Huntsville AD: 'We're Ecstatic'
Acceptance Into WCHA Is Culmination of Hard Work
by Adam Wodon/Managing Editor
When E.J. Brophy took over as athletic director at Alabama-Huntsville, the hockey program was on the brink of being eliminated. And he was taking over for a popular AD, Jim Harris, who had passed away suddenly from a heart attack.
So after all of that, and all of the scratching and clawing, he's allowed to celebrate a job well done.
Thursday, Alabama-Huntsville was formally accepted into the WCHA, giving the program a home for the future, and the opportunity to pull itself back up from the college hockey basement.
"We're ecstatic. It's a big day for us," Brophy said.
"I've been here 20 months, and the first day I walked in the door, it was a hornets' nest. And it's been a situation here where we've had to dig in and stay the course, and not get caught up in negatives, but reach for every positive. And the bottom line is, when it gets tough, you got to hang in there like a rusty fish hook and continue to fight. And when we got to the end of the rope, we tied a knot and hung on."
Hang on they did. Right to the end. After all that lobbying, Brophy believed the Chargers would be accepted into the WCHA, but until it made its presentation at the WCHA meetings this week, no one knew for sure.
"Over the last 18 months, we've tried to dig in like crazy to tell our story and sell our program to the folks of the WCHA. We kept grinding and grinding," he said. "So coming in today, we did not take it for granted, but we had high hopes. (But) you're never 100 percent sure. There's always wild cards. It's like a presidential election. You know who will win California, you know who will win Texas, but when it comes to Florida, you just don't know."
Brophy said Huntsville met the main sticking points by demonstrating it's a good academic school, it is committed to athletics and hockey, and, being in an off-campus rink, it has priority from the city over scheduling.
It might have been hard for some members to buy into UAH given its struggles on the ice and one-win season to date. But Brophy said most people understand the chicken-egg situation the team is in, unable to get better because of its uncertain future.
"I don't think anyone would've doubted we were fighting with one hand behind our back," Brophy said. "Everyone knows that. And when you get into a swordfight with a spoon, it's hard. And you dig even deeper, last year we made an announcement (about the program being disbanded) and we had one of the top goalies (Clarke Saunders) move on to North Dakota."
The program was ultimately rescued from the chopping block by new president Robert Altenkirch. And now, by the invitation from the WCHA.
"This really put us in a situation where we can recruit better, schedule better, sell tickets better, have better exposure, and all those things that are so important. It's a windfall for us," Brophy said.
Just before the start of this season, Alabama-Huntsville made a surprising coaching change, letting go Chris Luongo and replacing him with respected former AHL coach and NHL scout Kurt Kleinendorst. Many believed the move was made solely to impress WCHA people. Without saying that, Brophy did say having Kleinendorst was big.
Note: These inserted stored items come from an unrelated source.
(** X5.  When its four reads resolve and every fetched post flagged for
    pain points or buying signals has a content, detectWedges returns the
    wedges of the six rules rearranged in descending order of score, their
    number as wedgeCount, and the first of them as primaryWedge: no wedge
    scores higher than the primary one, and the primary wedge is null
    exactly when no rule emitted a wedge.  When a flagged post has no
    content, a rule throws and detectWedges returns the empty result,
    whatever the other rules would emit. *)
Theorem detected_wedges_ranked (now : Z) (profile : option Profile)
    (posts : list Post) (signals : list Signal)
    (github : option GithubActivity) :
  let r := WedgeDetector.detectWedges now
             {| WedgeDetector.getProfile := Ok profile;
                WedgeDetector.getRecentPosts := Ok posts;
                WedgeDetector.getSignalsByContact := Ok signals;
                WedgeDetector.getActivity := Ok github |} in
  (flaggedPostsHaveContent posts ->
   exists pain buying all,
     WedgeDetector.detectPainPointWedges now posts = Ok pain
     /\ WedgeDetector.detectBuyingSignalWedges now posts = Ok buying
     /\ all = (pain ++ buying
               ++ WedgeDetector.detectJobChangeWedges profile signals
               ++ WedgeDetector.detectThoughtLeadershipWedges now posts
               ++ WedgeDetector.detectTechnicalWedges posts github
               ++ WedgeDetector.detectInitiativeWedges signals)%list
     /\ Permutation (wedges r) all
     /\ StronglySorted (desc Wedge.score) (wedges r)
     /\ wedgeCount r = List.length all
     /\ primaryWedge r = hd_error (wedges r)
     /\ (primaryWedge r = None <-> all = [])
     /\ (forall p w, primaryWedge r = Some p -> In w all ->
           Wedge.score w <= Wedge.score p))
  /\ (~ flaggedPostsHaveContent posts -> r = WedgeDetector.noWedges).
Proof.
  intro r. split.
  - intro Hcontent.
    destruct (proj1 (allWedges_returns now profile posts signals github)
                Hcontent) as [all Hall].
    destruct (proj1 (allWedges_ok now profile posts signals github all) Hall)
      as (pain & buying & Hp & Hb & Heq).
    exists pain, buying, all.
    split; [exact Hp|]. split; [exact Hb|]. split; [exact Heq|].
    assert (Hr : r = {| wedges := Js.sort WedgeDetector.by_score_desc all;
                        primaryWedge :=
                          Js.first (Js.sort WedgeDetector.by_score_desc all);
                        wedgeCount :=
                          List.length (Js.sort WedgeDetector.by_score_desc all) |})
      by (apply detectWedges_ok, Hall).
    split; [rewrite Hr; apply sort_perm|].
    split; [rewrite Hr; apply (sort_sorted Wedge.score)|].
    split; [rewrite Hr; apply sort_length|].
    split; [rewrite Hr; reflexivity|].
    split.
    + rewrite Hr. cbn [primaryWedge]. unfold Js.first.
      pose proof (sort_length WedgeDetector.by_score_desc all) as Hlen.
      clear Heq Hall Hr.
      destruct (Js.sort WedgeDetector.by_score_desc all) as [|a l];
        destruct all as [|b l']; simpl in *; split; intro H;
        try reflexivity; try discriminate.
    + intros p w Hprim Hw.
      exact (proj2 (primary_is_maximal now profile posts signals github all
                      p w Hall Hprim Hw)).
  - intro Hnone.
    apply (detectWedges_thrown now profile posts signals github
             (Js.null_property "substring")).
    apply allWedges_returns, Hnone.
Qed.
"Anyone who knows anything about hockey knows that Kurt Kleinendorst is a top flight coach, an all-American at Providence, a Hobey Baker finalist, nine years in the NHL as a coach and scout, a gold medal with the under-18 team, a championship in the American League," Brophy said. "Everyone knows what a phenomenal coach and person he is. There's no one in the country that will be able to out-X-and-O him. Now he has to get more players.
"When you hire someone as high profile as him, it shows commitment. We were making moves on faith — blind faith — adding staff, adding Kleinendorst, making a commitment to 18 scholarships next year, and all those things. So I do think his hiring was a positive force."
From a commitment standpoint, though, few things were as important as Huntsville's willingness to subsidize the other teams' travel to Alabama. UAH will give a subsidy similar to what the Alaska schools give, details of which need to be hashed out.
"We agreed on a range," Brophy said. "When you want to get in the club, you gotta do what it takes to get in the club. When you wanna dance, you gotta pay the band.
"I can do a lot of things, but I cannot pick up Huntsville and put it in Michigan. And because of that, it's a reasonable request to ask for the subsidy."
As for the future, Brophy hopes the tide can start turning relatively quickly.
"I don't believe in five-year plans or three-year plans," Brophy said. "Whoever we play, we need to beat them. And if we get beat, we need to be mad. I believe in, 'Let's go right now, let's win right now.' It will be very, very hard, but that will be our goal. We know it will be a challenge."